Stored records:
.....
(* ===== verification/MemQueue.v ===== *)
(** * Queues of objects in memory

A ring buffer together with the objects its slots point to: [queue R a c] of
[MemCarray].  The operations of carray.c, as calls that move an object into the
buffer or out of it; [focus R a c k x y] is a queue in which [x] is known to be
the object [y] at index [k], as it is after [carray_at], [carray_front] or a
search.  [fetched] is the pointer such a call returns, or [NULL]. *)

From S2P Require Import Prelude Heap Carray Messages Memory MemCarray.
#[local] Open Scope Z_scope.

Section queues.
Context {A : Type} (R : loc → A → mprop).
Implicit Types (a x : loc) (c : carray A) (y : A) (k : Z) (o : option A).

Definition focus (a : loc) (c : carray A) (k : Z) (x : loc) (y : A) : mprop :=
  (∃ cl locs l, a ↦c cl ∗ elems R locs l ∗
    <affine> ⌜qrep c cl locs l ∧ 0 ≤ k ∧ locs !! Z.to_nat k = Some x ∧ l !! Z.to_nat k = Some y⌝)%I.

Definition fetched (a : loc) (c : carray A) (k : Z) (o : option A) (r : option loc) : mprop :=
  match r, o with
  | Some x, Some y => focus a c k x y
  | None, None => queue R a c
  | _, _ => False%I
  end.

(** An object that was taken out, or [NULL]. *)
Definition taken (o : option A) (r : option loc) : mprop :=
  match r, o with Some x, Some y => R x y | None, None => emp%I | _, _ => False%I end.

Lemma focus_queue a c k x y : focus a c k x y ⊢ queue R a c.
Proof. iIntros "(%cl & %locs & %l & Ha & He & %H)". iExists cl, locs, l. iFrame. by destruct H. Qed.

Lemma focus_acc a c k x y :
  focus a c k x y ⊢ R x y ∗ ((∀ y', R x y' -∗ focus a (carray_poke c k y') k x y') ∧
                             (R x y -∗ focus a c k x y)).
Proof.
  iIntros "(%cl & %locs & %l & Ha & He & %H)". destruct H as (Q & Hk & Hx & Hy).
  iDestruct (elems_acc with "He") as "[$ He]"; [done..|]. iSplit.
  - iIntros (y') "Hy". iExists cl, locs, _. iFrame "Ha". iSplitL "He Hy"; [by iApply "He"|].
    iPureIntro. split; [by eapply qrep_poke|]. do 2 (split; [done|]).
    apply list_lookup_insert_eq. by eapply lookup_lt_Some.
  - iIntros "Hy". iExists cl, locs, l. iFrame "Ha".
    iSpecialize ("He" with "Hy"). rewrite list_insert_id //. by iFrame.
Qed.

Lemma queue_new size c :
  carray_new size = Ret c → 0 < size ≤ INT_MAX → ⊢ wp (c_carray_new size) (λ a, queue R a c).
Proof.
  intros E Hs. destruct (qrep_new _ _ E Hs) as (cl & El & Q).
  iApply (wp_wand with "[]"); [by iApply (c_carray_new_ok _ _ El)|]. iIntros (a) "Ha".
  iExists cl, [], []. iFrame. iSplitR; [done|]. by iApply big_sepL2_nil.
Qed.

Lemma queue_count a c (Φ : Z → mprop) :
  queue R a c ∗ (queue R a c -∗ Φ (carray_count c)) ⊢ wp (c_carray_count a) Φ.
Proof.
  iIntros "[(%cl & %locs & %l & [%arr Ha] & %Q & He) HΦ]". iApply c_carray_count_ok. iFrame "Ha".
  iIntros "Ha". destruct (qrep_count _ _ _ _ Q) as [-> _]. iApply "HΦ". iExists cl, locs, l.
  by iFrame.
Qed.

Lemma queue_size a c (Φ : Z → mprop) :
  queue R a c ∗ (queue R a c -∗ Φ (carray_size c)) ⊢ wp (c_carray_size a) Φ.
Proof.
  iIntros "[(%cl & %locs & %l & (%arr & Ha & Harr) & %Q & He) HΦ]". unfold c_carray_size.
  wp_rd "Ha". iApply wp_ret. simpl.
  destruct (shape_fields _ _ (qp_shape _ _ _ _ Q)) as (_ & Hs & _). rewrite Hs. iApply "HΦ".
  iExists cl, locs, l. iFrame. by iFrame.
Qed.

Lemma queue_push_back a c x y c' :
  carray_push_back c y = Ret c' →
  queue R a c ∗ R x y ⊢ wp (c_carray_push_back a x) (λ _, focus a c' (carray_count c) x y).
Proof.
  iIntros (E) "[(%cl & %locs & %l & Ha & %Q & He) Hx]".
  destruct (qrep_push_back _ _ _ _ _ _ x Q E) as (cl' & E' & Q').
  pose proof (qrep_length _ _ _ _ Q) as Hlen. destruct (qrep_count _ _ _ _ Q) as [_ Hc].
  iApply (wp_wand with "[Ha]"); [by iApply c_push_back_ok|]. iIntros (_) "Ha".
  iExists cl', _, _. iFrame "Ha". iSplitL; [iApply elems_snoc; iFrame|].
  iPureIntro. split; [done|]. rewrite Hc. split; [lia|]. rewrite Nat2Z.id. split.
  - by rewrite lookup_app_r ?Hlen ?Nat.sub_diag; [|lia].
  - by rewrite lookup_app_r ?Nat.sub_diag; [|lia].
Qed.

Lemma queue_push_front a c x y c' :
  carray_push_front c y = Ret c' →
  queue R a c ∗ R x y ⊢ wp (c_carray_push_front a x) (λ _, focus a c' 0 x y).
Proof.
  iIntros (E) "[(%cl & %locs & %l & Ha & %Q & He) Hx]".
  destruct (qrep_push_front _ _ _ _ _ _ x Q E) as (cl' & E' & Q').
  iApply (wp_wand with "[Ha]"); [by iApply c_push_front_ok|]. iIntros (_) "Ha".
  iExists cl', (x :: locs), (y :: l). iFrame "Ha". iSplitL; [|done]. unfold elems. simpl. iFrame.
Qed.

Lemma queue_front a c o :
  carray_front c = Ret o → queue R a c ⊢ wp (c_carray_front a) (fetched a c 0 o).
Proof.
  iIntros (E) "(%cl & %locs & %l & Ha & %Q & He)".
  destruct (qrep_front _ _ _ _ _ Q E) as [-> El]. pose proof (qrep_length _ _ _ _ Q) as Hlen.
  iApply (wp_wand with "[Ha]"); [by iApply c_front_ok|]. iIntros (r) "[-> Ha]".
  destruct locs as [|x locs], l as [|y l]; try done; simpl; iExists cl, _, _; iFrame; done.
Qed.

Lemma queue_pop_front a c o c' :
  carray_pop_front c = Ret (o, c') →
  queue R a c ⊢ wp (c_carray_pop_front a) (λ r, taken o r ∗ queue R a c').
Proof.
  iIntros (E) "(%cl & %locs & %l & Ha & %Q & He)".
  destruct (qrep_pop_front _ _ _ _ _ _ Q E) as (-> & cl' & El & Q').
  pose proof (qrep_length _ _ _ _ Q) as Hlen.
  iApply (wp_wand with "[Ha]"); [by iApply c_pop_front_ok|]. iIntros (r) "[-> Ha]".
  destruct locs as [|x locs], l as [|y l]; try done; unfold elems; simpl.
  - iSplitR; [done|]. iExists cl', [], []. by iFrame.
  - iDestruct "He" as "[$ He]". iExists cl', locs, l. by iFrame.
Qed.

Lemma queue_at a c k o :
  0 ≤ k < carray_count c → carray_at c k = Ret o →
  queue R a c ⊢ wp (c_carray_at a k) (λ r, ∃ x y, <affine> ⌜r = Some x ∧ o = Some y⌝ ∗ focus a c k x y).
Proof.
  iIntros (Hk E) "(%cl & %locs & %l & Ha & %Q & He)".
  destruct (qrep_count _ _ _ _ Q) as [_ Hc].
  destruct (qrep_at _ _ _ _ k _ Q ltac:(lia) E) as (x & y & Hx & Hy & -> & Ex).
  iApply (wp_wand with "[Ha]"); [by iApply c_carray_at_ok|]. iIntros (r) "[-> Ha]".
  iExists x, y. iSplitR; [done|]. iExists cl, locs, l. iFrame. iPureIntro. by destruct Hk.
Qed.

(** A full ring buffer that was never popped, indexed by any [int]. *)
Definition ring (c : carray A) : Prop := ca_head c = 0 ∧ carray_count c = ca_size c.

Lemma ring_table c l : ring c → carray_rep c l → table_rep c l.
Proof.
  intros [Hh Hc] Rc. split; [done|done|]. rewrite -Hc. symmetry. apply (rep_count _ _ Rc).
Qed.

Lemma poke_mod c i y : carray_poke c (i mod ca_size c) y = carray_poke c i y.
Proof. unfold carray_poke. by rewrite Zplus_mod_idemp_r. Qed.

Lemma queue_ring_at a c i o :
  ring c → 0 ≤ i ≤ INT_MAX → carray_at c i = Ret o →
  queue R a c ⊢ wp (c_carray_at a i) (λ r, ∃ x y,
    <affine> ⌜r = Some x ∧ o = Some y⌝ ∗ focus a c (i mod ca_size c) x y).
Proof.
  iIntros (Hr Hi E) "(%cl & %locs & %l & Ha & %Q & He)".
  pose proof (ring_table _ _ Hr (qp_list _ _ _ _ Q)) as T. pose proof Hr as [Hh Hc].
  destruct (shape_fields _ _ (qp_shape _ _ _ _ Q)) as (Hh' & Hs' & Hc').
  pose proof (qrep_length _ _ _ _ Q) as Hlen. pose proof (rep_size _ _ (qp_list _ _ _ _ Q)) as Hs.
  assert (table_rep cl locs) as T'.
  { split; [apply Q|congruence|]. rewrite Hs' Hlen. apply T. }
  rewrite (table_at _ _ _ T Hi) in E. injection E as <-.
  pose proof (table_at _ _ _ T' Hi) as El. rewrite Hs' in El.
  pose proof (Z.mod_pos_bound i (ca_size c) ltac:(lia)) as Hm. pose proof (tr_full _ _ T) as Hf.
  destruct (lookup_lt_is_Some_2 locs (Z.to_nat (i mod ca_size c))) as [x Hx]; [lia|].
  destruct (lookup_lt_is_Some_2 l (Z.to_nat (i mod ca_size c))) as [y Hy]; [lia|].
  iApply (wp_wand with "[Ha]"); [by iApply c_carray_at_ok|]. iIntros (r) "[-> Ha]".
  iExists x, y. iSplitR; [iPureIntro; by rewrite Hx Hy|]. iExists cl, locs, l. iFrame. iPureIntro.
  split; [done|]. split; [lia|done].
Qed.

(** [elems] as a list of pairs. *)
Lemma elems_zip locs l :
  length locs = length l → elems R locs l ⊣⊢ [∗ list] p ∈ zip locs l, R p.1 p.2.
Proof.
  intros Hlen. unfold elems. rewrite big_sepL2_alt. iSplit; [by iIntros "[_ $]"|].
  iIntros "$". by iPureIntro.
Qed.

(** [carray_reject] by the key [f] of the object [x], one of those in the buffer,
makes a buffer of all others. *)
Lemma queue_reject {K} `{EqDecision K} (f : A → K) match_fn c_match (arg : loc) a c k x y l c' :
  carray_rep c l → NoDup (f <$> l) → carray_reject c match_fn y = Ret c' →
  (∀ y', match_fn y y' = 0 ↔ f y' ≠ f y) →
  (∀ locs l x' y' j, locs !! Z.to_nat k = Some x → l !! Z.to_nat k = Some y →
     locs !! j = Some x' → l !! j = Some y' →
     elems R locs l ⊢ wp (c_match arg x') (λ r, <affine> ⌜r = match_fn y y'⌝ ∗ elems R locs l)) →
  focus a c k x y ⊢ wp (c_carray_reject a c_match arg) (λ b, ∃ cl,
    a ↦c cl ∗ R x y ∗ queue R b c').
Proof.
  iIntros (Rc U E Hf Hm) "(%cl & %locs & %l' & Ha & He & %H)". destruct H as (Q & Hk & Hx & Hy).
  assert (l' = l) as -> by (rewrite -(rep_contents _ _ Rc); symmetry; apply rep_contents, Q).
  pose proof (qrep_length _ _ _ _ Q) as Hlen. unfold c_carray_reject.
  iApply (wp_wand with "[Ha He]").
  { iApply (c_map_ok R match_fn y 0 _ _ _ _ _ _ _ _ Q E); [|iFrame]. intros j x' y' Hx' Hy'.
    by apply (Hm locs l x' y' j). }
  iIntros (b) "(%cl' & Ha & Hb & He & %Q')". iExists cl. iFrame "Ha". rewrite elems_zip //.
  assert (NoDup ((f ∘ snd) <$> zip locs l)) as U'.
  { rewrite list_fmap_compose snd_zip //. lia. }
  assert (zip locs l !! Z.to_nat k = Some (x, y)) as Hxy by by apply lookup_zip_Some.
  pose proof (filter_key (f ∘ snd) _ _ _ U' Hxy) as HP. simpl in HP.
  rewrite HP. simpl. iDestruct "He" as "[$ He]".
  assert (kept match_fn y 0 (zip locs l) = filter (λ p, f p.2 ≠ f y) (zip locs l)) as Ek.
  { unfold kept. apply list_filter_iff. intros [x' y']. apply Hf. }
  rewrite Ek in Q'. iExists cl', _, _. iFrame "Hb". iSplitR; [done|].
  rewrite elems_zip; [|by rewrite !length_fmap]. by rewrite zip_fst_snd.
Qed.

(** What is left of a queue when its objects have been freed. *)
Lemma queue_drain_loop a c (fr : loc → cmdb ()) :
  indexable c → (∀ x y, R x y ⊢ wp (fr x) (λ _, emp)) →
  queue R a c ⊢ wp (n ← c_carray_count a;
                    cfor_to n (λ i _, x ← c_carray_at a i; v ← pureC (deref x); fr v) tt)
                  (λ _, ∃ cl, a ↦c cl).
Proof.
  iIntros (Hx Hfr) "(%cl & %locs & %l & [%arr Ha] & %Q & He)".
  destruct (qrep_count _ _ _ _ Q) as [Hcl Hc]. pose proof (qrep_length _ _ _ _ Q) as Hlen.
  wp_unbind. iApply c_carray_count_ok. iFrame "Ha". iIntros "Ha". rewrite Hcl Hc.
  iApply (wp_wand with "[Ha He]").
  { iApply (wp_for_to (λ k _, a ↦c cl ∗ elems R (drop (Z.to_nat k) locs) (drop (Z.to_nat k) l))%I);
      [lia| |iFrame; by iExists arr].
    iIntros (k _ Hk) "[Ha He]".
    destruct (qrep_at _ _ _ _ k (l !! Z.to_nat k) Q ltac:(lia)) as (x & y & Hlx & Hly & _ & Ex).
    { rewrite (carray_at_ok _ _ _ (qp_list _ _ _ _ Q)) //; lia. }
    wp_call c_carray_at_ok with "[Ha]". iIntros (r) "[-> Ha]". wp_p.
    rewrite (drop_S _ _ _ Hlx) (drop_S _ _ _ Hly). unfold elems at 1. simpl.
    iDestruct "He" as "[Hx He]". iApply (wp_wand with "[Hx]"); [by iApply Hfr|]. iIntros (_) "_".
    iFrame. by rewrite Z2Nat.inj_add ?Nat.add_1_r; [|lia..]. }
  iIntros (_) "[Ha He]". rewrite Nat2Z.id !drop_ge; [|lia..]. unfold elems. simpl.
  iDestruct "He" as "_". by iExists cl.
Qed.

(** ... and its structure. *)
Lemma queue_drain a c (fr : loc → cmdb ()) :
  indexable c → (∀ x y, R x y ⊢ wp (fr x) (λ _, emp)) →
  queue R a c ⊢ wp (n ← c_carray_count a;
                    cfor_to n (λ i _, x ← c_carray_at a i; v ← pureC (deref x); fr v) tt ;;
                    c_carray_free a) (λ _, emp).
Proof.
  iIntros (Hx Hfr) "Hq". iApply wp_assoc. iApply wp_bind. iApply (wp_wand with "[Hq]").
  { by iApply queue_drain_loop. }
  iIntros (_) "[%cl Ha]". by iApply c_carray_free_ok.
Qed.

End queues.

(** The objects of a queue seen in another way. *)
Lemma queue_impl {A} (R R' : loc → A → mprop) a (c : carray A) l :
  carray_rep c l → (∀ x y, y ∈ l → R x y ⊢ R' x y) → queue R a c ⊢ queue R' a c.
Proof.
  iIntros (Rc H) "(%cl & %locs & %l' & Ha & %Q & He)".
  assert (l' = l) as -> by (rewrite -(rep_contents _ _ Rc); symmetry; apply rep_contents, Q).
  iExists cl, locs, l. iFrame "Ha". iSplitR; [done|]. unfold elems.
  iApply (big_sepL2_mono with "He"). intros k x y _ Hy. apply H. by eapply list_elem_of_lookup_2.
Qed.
.....
_Exercise_:
Keeping every character as it is, restate the lines above that run from the line with "A ring buffer" through the line with "Lemma focus_acc a", both included, and nothing else.

_Expected output_:
A ring buffer together with the objects its slots point to: [queue R a c] of
[MemCarray].  The operations of carray.c, as calls that move an object into the
buffer or out of it; [focus R a c k x y] is a queue in which [x] is known to be
the object [y] at index [k], as it is after [carray_at], [carray_front] or a
search.  [fetched] is the pointer such a call returns, or [NULL]. *)

From S2P Require Import Prelude Heap Carray Messages Memory MemCarray.
#[local] Open Scope Z_scope.

Section queues.
Context {A : Type} (R : loc → A → mprop).
Implicit Types (a x : loc) (c : carray A) (y : A) (k : Z) (o : option A).

Definition focus (a : loc) (c : carray A) (k : Z) (x : loc) (y : A) : mprop :=
  (∃ cl locs l, a ↦c cl ∗ elems R locs l ∗
    <affine> ⌜qrep c cl locs l ∧ 0 ≤ k ∧ locs !! Z.to_nat k = Some x ∧ l !! Z.to_nat k = Some y⌝)%I.

Definition fetched (a : loc) (c : carray A) (k : Z) (o : option A) (r : option loc) : mprop :=
  match r, o with
  | Some x, Some y => focus a c k x y
  | None, None => queue R a c
  | _, _ => False%I
  end.

(** An object that was taken out, or [NULL]. *)
Definition taken (o : option A) (r : option loc) : mprop :=
  match r, o with Some x, Some y => R x y | None, None => emp%I | _, _ => False%I end.

Lemma focus_queue a c k x y : focus a c k x y ⊢ queue R a c.
Proof. iIntros "(%cl & %locs & %l & Ha & He & %H)". iExists cl, locs, l. iFrame. by destruct H. Qed.

Lemma focus_acc a c k x y :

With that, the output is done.